━━━━━ DATA FOR PROCESSING

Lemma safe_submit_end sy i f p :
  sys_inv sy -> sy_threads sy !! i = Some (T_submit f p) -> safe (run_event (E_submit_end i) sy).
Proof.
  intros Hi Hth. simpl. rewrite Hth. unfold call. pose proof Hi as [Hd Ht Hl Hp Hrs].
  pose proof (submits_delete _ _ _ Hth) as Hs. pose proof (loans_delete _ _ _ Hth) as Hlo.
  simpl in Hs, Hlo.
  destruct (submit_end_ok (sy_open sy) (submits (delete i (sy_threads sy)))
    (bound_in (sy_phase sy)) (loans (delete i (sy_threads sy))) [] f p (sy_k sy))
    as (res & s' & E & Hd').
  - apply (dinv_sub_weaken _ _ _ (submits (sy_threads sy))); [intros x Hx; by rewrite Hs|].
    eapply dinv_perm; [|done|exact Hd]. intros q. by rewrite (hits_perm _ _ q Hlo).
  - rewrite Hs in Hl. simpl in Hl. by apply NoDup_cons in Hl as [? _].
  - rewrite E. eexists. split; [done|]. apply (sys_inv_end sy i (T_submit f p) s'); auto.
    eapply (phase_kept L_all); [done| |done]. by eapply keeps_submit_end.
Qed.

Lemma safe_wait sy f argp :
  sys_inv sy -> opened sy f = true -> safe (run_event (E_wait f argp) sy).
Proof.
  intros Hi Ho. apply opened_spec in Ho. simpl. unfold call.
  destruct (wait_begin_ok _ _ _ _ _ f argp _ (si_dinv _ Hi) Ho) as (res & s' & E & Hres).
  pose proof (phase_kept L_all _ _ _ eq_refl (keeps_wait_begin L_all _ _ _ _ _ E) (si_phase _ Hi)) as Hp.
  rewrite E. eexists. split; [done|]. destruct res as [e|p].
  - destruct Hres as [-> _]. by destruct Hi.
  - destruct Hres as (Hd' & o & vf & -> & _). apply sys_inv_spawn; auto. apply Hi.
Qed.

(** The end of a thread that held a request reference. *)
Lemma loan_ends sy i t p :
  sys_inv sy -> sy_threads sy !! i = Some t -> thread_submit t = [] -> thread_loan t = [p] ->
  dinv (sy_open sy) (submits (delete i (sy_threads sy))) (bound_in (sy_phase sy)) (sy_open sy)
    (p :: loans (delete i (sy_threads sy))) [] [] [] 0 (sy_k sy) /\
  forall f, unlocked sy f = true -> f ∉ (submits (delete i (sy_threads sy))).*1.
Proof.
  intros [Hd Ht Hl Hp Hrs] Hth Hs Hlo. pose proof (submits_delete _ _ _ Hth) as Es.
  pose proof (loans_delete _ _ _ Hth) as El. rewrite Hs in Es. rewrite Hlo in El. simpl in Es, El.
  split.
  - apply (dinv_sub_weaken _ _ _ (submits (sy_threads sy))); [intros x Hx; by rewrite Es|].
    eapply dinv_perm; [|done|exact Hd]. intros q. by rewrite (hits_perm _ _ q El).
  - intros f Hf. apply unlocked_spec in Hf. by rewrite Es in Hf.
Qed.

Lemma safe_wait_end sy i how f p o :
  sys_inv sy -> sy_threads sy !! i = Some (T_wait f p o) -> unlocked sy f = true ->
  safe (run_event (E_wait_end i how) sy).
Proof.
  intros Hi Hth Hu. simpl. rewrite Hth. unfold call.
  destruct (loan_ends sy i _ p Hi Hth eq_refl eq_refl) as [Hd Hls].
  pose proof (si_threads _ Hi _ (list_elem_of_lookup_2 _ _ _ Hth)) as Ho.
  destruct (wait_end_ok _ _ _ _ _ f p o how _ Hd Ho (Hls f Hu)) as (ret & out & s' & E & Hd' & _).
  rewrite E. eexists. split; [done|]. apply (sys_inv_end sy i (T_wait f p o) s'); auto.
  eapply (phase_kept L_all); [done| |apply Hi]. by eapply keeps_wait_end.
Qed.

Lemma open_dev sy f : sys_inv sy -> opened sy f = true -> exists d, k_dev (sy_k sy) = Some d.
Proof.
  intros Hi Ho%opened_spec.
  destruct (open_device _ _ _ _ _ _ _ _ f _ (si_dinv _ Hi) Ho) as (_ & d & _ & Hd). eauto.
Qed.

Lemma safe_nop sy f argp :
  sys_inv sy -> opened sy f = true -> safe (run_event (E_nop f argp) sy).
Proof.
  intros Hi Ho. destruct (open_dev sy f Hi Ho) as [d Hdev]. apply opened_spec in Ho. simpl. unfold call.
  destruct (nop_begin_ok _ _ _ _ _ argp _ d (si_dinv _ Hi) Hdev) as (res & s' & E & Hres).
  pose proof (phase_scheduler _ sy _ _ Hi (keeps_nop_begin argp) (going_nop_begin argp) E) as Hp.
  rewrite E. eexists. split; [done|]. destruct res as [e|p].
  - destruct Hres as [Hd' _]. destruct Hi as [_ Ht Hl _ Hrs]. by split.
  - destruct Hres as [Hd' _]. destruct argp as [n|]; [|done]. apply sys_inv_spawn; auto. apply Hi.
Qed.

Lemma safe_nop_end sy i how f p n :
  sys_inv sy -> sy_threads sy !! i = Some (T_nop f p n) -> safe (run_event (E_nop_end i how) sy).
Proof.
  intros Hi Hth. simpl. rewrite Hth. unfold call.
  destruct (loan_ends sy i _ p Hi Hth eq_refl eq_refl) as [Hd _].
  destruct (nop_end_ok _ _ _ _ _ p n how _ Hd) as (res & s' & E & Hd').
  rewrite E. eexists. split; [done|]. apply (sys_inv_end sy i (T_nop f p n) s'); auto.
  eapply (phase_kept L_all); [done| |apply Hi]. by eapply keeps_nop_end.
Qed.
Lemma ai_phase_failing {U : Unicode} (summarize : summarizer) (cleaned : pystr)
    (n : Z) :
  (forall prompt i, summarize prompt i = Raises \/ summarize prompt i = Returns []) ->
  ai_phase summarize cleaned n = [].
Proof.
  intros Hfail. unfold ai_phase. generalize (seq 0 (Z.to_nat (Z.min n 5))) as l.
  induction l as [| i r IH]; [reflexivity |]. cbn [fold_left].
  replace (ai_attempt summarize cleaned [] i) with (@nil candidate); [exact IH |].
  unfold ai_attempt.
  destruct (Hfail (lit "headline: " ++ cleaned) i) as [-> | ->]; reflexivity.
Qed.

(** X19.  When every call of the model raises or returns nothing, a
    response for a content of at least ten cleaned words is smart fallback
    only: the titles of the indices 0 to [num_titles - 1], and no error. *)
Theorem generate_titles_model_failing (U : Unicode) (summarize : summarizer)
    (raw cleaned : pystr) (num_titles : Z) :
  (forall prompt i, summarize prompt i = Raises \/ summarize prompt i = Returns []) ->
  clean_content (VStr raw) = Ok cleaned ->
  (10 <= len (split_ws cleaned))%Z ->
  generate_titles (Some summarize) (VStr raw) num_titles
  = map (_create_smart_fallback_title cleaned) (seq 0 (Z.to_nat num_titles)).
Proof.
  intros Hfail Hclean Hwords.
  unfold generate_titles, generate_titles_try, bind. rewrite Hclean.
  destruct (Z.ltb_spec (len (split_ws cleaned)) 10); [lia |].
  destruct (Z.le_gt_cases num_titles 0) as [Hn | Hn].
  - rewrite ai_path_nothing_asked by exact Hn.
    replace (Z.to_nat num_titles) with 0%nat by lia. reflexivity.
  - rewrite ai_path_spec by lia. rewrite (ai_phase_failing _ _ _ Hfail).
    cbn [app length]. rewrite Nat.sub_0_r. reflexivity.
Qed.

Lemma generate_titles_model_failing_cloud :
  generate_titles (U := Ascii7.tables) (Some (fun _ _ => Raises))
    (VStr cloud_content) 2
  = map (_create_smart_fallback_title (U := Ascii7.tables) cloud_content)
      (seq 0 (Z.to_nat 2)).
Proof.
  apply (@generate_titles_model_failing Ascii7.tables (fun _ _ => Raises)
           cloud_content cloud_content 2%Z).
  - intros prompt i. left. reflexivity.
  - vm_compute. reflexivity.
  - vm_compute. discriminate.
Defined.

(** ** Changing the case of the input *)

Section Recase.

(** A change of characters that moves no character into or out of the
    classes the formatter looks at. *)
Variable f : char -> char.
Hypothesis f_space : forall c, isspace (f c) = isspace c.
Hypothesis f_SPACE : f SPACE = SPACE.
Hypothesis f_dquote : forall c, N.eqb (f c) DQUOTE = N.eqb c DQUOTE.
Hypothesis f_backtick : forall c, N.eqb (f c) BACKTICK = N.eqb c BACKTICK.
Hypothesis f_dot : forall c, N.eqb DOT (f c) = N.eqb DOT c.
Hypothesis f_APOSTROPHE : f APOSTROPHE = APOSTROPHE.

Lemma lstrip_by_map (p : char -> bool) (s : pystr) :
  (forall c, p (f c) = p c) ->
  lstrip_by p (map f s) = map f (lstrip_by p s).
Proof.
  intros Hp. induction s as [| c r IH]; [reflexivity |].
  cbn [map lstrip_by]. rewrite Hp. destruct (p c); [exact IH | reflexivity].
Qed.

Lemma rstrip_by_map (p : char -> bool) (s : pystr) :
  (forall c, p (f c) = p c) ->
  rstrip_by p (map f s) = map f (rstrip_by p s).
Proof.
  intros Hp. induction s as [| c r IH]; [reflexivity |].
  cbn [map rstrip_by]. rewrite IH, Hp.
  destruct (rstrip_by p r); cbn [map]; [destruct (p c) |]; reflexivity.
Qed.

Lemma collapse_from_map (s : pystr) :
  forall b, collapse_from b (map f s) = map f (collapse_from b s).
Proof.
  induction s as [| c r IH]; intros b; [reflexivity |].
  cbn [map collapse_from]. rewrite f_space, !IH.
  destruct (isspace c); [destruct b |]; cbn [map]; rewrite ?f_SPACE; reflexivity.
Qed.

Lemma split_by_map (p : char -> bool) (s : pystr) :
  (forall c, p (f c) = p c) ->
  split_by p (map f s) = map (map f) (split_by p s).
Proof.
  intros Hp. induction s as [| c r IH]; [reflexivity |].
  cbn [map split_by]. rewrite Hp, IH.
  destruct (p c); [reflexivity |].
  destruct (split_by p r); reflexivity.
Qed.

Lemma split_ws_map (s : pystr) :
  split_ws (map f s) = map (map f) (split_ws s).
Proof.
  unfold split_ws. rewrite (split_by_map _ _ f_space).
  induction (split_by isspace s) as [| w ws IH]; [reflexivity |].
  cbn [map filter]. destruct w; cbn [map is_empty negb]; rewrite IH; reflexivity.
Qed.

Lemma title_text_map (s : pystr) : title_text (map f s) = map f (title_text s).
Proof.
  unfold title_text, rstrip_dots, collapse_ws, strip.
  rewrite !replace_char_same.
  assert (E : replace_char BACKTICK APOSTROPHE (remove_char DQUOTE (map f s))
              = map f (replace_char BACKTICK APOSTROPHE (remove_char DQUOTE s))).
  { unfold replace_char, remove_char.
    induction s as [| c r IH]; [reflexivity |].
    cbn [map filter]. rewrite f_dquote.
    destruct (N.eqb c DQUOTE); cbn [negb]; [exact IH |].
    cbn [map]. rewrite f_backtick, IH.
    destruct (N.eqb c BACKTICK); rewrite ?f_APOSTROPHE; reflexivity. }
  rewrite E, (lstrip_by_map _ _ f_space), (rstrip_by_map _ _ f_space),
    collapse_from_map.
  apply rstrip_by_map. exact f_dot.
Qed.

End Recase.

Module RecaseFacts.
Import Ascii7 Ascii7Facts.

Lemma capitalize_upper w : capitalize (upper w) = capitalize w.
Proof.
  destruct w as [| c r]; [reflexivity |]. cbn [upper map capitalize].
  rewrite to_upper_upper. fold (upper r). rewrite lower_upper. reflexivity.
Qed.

━━━━━━━━━━

* _EXERCISE OBJECTIVE_: The reply should consist solely of the lines above from the one that has "ai_phase summarize cleaned n = []." through the one that has "destruct (Hfail (lit", reproduced exactly.

* _WRITTEN ANSWER_:
  ai_phase summarize cleaned n = [].
Proof.
  intros Hfail. unfold ai_phase. generalize (seq 0 (Z.to_nat (Z.min n 5))) as l.
  induction l as [| i r IH]; [reflexivity |]. cbn [fold_left].
  replace (ai_attempt summarize cleaned [] i) with (@nil candidate); [exact IH |].
  unfold ai_attempt.
  destruct (Hfail (lit "headline: " ++ cleaned) i) as [-> | ->]; reflexivity.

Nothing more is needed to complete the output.